### [PROBLEM DETAILS]
Every record that follows must be returned word for word.

*** Opening PROVIDED RECORDS ***

(* ===== verification/Executor.v ===== *)
(** * Executor: the runtime, its workers and their queues
      (src/src/lib.rs; [schedule_global] of src/src/task.rs)

    The runtime owns the global queue, the workers and the queue of parked
    workers; a worker owns a local queue.  The intrusive list of
    [intrusive_collections] that is the global queue is a parameter
    ([TaskList]).  A turn of [run_forever] is split where it blocks or calls
    into a task: [next_task] chooses what to run, [park_begin] and [park_end]
    are the two sides of the wait on the condition variable. *)

From S2P Require Import Prelude SlotMap SlotMapConc JoinHandle.

(** ** The global queue *)

(** [intrusive_collections::LinkedList]; [push_back] panics on a linked object. *)
Class TaskList (G T : Type) : Type := {
  tl_new : G;
  tl_is_linked : T → G → bool;
  tl_push_back : T → G → outcome G;
  tl_pop_front : G → option T * G;
}.

Class TaskListLaws (G T : Type) `{EqDecision T, TaskList G T} : Type := {
  (** the tasks from front to back *)
  tl_view : G → list T;
  tl_new_view : tl_view tl_new = [];
  tl_is_linked_view t g : tl_is_linked t g = bool_decide (t ∈ tl_view g);
  tl_push_back_linked t g : t ∈ tl_view g → tl_push_back t g = Panic;
  tl_push_back_view t g :
    t ∉ tl_view g → ∃ g', tl_push_back t g = Done g' ∧ tl_view g' = tl_view g ++ [t];
  tl_pop_front_view g : ∃ g',
    tl_pop_front g = (hd_error (tl_view g), g') ∧ tl_view g' = tl (tl_view g);
}.

Module TaskListRef.
Section ref.
Context {T : Type} `{EqDecision T}.

#[export] Instance list_ops : TaskList (list T) T := {|
  tl_new := [];
  tl_is_linked t g := bool_decide (t ∈ g);
  tl_push_back t g := if decide (t ∈ g) then Panic else Done (g ++ [t]);
  tl_pop_front g := (hd_error g, tl g);
|}.

#[export] Program Instance list_laws : TaskListLaws (list T) T := {| tl_view := id |}.
Next Obligation. done. Qed.
Next Obligation. done. Qed.
Next Obligation. intros t g Hin. cbn in *. by rewrite decide_True. Qed.
Next Obligation. intros t g Hin. cbn in *. rewrite decide_False by done. eauto. Qed.
Next Obligation. intros g. eauto. Qed.
End ref.
End TaskListRef.

(** ** Definitions *)

(** [VecDeque]: its elements and its capacity.  A push into a full deque makes
    room; by how much is not specified. *)
Record VecDeque (T : Type) : Type := mkVecDeque { vd_items : list T; vd_capacity : nat }.
Arguments mkVecDeque {T}.
Arguments vd_items {T}.
Arguments vd_capacity {T}.

Definition vd_push_back {T} (grow : nat → nat) (t : T) (q : VecDeque T) : VecDeque T :=
  mkVecDeque (vd_items q ++ [t])
    (if decide (length (vd_items q) < vd_capacity q) then vd_capacity q else grow (vd_capacity q)).

Definition vd_pop_front {T} (q : VecDeque T) : option T * VecDeque T :=
  (hd_error (vd_items q), mkVecDeque (tl (vd_items q)) (vd_capacity q)).

(** [enum WorkerThreadWaker]. *)
Inductive WorkerThreadWaker : Type := Parked.

(** [notified] counts the notifications of the worker's condition variable. *)
Record Worker : Type := mkWorker {
  parker : option WorkerThreadWaker;
  notified : nat;
}.

Section runtime.
Context {G T : Type} `{EqDecision T, TaskList G T}.

(** [io_wakes] counts the calls of [io_handle.wake()]. *)
Record MTRuntime : Type := mkRuntime {
  global_queue : G;
  workers : option (list Worker);
  parked_workers : SyncSlotMap;
  io_wakes : nat;
}.

Record ExecutorHandle : Type := mkExecutor {
  worker_index : Z;
  local_queue : VecDeque T;
}.

Definition with_global (g : G) (rt : MTRuntime) : MTRuntime :=
  mkRuntime g (workers rt) (parked_workers rt) (io_wakes rt).
Definition with_workers (ws : list Worker) (rt : MTRuntime) : MTRuntime :=
  mkRuntime (global_queue rt) (Some ws) (parked_workers rt) (io_wakes rt).
Definition with_parked (m : SyncSlotMap) (rt : MTRuntime) : MTRuntime :=
  mkRuntime (global_queue rt) (workers rt) m (io_wakes rt).
Definition with_io_wake (rt : MTRuntime) : MTRuntime :=
  mkRuntime (global_queue rt) (workers rt) (parked_workers rt) (S (io_wakes rt)).
Definition with_local (q : VecDeque T) (e : ExecutorHandle) : ExecutorHandle :=
  mkExecutor (worker_index e) q.

(** [init_workers]: [n] workers, none of them parked.  [Threads] has the steps of
    the main thread and of the threads that it starts. *)
Definition init_workers (n : nat) (rt : MTRuntime) : MTRuntime :=
  with_workers (replicate n (mkWorker None 0)) rt.

Definition MTRuntime_new (n : nat) : MTRuntime :=
  init_workers n (mkRuntime tl_new None (SyncSlotMap_new n) 0).

(** [MTRuntime::thread_per_core]; [cores] is the result of
    [available_parallelism]. *)
Definition MTRuntime_thread_per_core {E} (cores : result nat E) : outcome MTRuntime :=
  match cores with Ok n => mret (MTRuntime_new n) | Err _ => Panic end.

(** The [loop] of [schedule_global] that looks for a worker to wake. *)
Definition wake_worker_turn (rt : MTRuntime) : outcome (ctl MTRuntime MTRuntime) :=
  '(r, m) ← SyncSlotMapLock_pop (parked_workers rt);
  let rt := with_parked m rt in
  match r with
  | ReadySlot_Ready index =>
      ws ← unwrap (workers rt);
      worker ← unwrap (ws !! index);
      match parker worker with
      | Some Parked =>
          mret (Break (with_workers (<[index := mkWorker None (S (notified worker))]> ws) rt))
      | None => mret (Continue rt)
      end
  | _ => mret (Break (with_io_wake rt))
  end.

(** [locked] says that another thread holds the lock of the parked workers. *)
Definition schedule_global (fuel : nat) (locked : bool) (task : T) (rt : MTRuntime)
    : outcome MTRuntime :=
  g ← if tl_is_linked task (global_queue rt) then mret (global_queue rt)
      else tl_push_back task (global_queue rt);
  let rt := with_global g rt in
  match SyncSlotMap_try_lock locked (parked_workers rt) with
  | Some _ => loop fuel wake_worker_turn rt
  | None => mret rt
  end.

Definition schedule_local (fuel : nat) (locked : bool) (grow : nat → nat) (task : T)
    (self : ExecutorHandle) (rt : MTRuntime) : outcome (ExecutorHandle * MTRuntime) :=
  let queue := local_queue self in
  if decide (length (vd_items queue) < vd_capacity queue) then
    mret (with_local (vd_push_back grow task queue) self, rt)
  else
    rt ← schedule_global fuel locked task rt;
    mret (self, rt).

Definition get_local_task (self : ExecutorHandle) : option T * ExecutorHandle :=
  let '(t, queue) := vd_pop_front (local_queue self) in
  (t, with_local queue self).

*** Closing PROVIDED RECORDS ***

### [EXPECTED ANSWER]
(* ===== verification/Executor.v ===== *)
(** * Executor: the runtime, its workers and their queues
      (src/src/lib.rs; [schedule_global] of src/src/task.rs)

    The runtime owns the global queue, the workers and the queue of parked
    workers; a worker owns a local queue.  The intrusive list of
    [intrusive_collections] that is the global queue is a parameter
    ([TaskList]).  A turn of [run_forever] is split where it blocks or calls
    into a task: [next_task] chooses what to run, [park_begin] and [park_end]
    are the two sides of the wait on the condition variable. *)

From S2P Require Import Prelude SlotMap SlotMapConc JoinHandle.

(** ** The global queue *)

(** [intrusive_collections::LinkedList]; [push_back] panics on a linked object. *)
Class TaskList (G T : Type) : Type := {
  tl_new : G;
  tl_is_linked : T → G → bool;
  tl_push_back : T → G → outcome G;
  tl_pop_front : G → option T * G;
}.

Class TaskListLaws (G T : Type) `{EqDecision T, TaskList G T} : Type := {
  (** the tasks from front to back *)
  tl_view : G → list T;
  tl_new_view : tl_view tl_new = [];
  tl_is_linked_view t g : tl_is_linked t g = bool_decide (t ∈ tl_view g);
  tl_push_back_linked t g : t ∈ tl_view g → tl_push_back t g = Panic;
  tl_push_back_view t g :
    t ∉ tl_view g → ∃ g', tl_push_back t g = Done g' ∧ tl_view g' = tl_view g ++ [t];
  tl_pop_front_view g : ∃ g',
    tl_pop_front g = (hd_error (tl_view g), g') ∧ tl_view g' = tl (tl_view g);
}.

Module TaskListRef.
Section ref.
Context {T : Type} `{EqDecision T}.

#[export] Instance list_ops : TaskList (list T) T := {|
  tl_new := [];
  tl_is_linked t g := bool_decide (t ∈ g);
  tl_push_back t g := if decide (t ∈ g) then Panic else Done (g ++ [t]);
  tl_pop_front g := (hd_error g, tl g);
|}.

#[export] Program Instance list_laws : TaskListLaws (list T) T := {| tl_view := id |}.
Next Obligation. done. Qed.
Next Obligation. done. Qed.
Next Obligation. intros t g Hin. cbn in *. by rewrite decide_True. Qed.
Next Obligation. intros t g Hin. cbn in *. rewrite decide_False by done. eauto. Qed.
Next Obligation. intros g. eauto. Qed.
End ref.
End TaskListRef.

(** ** Definitions *)

(** [VecDeque]: its elements and its capacity.  A push into a full deque makes
    room; by how much is not specified. *)
Record VecDeque (T : Type) : Type := mkVecDeque { vd_items : list T; vd_capacity : nat }.
Arguments mkVecDeque {T}.
Arguments vd_items {T}.
Arguments vd_capacity {T}.

Definition vd_push_back {T} (grow : nat → nat) (t : T) (q : VecDeque T) : VecDeque T :=
  mkVecDeque (vd_items q ++ [t])
    (if decide (length (vd_items q) < vd_capacity q) then vd_capacity q else grow (vd_capacity q)).

Definition vd_pop_front {T} (q : VecDeque T) : option T * VecDeque T :=
  (hd_error (vd_items q), mkVecDeque (tl (vd_items q)) (vd_capacity q)).

(** [enum WorkerThreadWaker]. *)
Inductive WorkerThreadWaker : Type := Parked.

(** [notified] counts the notifications of the worker's condition variable. *)
Record Worker : Type := mkWorker {
  parker : option WorkerThreadWaker;
  notified : nat;
}.

Section runtime.
Context {G T : Type} `{EqDecision T, TaskList G T}.

(** [io_wakes] counts the calls of [io_handle.wake()]. *)
Record MTRuntime : Type := mkRuntime {
  global_queue : G;
  workers : option (list Worker);
  parked_workers : SyncSlotMap;
  io_wakes : nat;
}.

Record ExecutorHandle : Type := mkExecutor {
  worker_index : Z;
  local_queue : VecDeque T;
}.

Definition with_global (g : G) (rt : MTRuntime) : MTRuntime :=
  mkRuntime g (workers rt) (parked_workers rt) (io_wakes rt).
Definition with_workers (ws : list Worker) (rt : MTRuntime) : MTRuntime :=
  mkRuntime (global_queue rt) (Some ws) (parked_workers rt) (io_wakes rt).
Definition with_parked (m : SyncSlotMap) (rt : MTRuntime) : MTRuntime :=
  mkRuntime (global_queue rt) (workers rt) m (io_wakes rt).
Definition with_io_wake (rt : MTRuntime) : MTRuntime :=
  mkRuntime (global_queue rt) (workers rt) (parked_workers rt) (S (io_wakes rt)).
Definition with_local (q : VecDeque T) (e : ExecutorHandle) : ExecutorHandle :=
  mkExecutor (worker_index e) q.

(** [init_workers]: [n] workers, none of them parked.  [Threads] has the steps of
    the main thread and of the threads that it starts. *)
Definition init_workers (n : nat) (rt : MTRuntime) : MTRuntime :=
  with_workers (replicate n (mkWorker None 0)) rt.

Definition MTRuntime_new (n : nat) : MTRuntime :=
  init_workers n (mkRuntime tl_new None (SyncSlotMap_new n) 0).

(** [MTRuntime::thread_per_core]; [cores] is the result of
    [available_parallelism]. *)
Definition MTRuntime_thread_per_core {E} (cores : result nat E) : outcome MTRuntime :=
  match cores with Ok n => mret (MTRuntime_new n) | Err _ => Panic end.

(** The [loop] of [schedule_global] that looks for a worker to wake. *)
Definition wake_worker_turn (rt : MTRuntime) : outcome (ctl MTRuntime MTRuntime) :=
  '(r, m) ← SyncSlotMapLock_pop (parked_workers rt);
  let rt := with_parked m rt in
  match r with
  | ReadySlot_Ready index =>
      ws ← unwrap (workers rt);
      worker ← unwrap (ws !! index);
      match parker worker with
      | Some Parked =>
          mret (Break (with_workers (<[index := mkWorker None (S (notified worker))]> ws) rt))
      | None => mret (Continue rt)
      end
  | _ => mret (Break (with_io_wake rt))
  end.

(** [locked] says that another thread holds the lock of the parked workers. *)
Definition schedule_global (fuel : nat) (locked : bool) (task : T) (rt : MTRuntime)
    : outcome MTRuntime :=
  g ← if tl_is_linked task (global_queue rt) then mret (global_queue rt)
      else tl_push_back task (global_queue rt);
  let rt := with_global g rt in
  match SyncSlotMap_try_lock locked (parked_workers rt) with
  | Some _ => loop fuel wake_worker_turn rt
  | None => mret rt
  end.

Definition schedule_local (fuel : nat) (locked : bool) (grow : nat → nat) (task : T)
    (self : ExecutorHandle) (rt : MTRuntime) : outcome (ExecutorHandle * MTRuntime) :=
  let queue := local_queue self in
  if decide (length (vd_items queue) < vd_capacity queue) then
    mret (with_local (vd_push_back grow task queue) self, rt)
  else
    rt ← schedule_global fuel locked task rt;
    mret (self, rt).

Definition get_local_task (self : ExecutorHandle) : option T * ExecutorHandle :=
  let '(t, queue) := vd_pop_front (local_queue self) in
  (t, with_local queue self).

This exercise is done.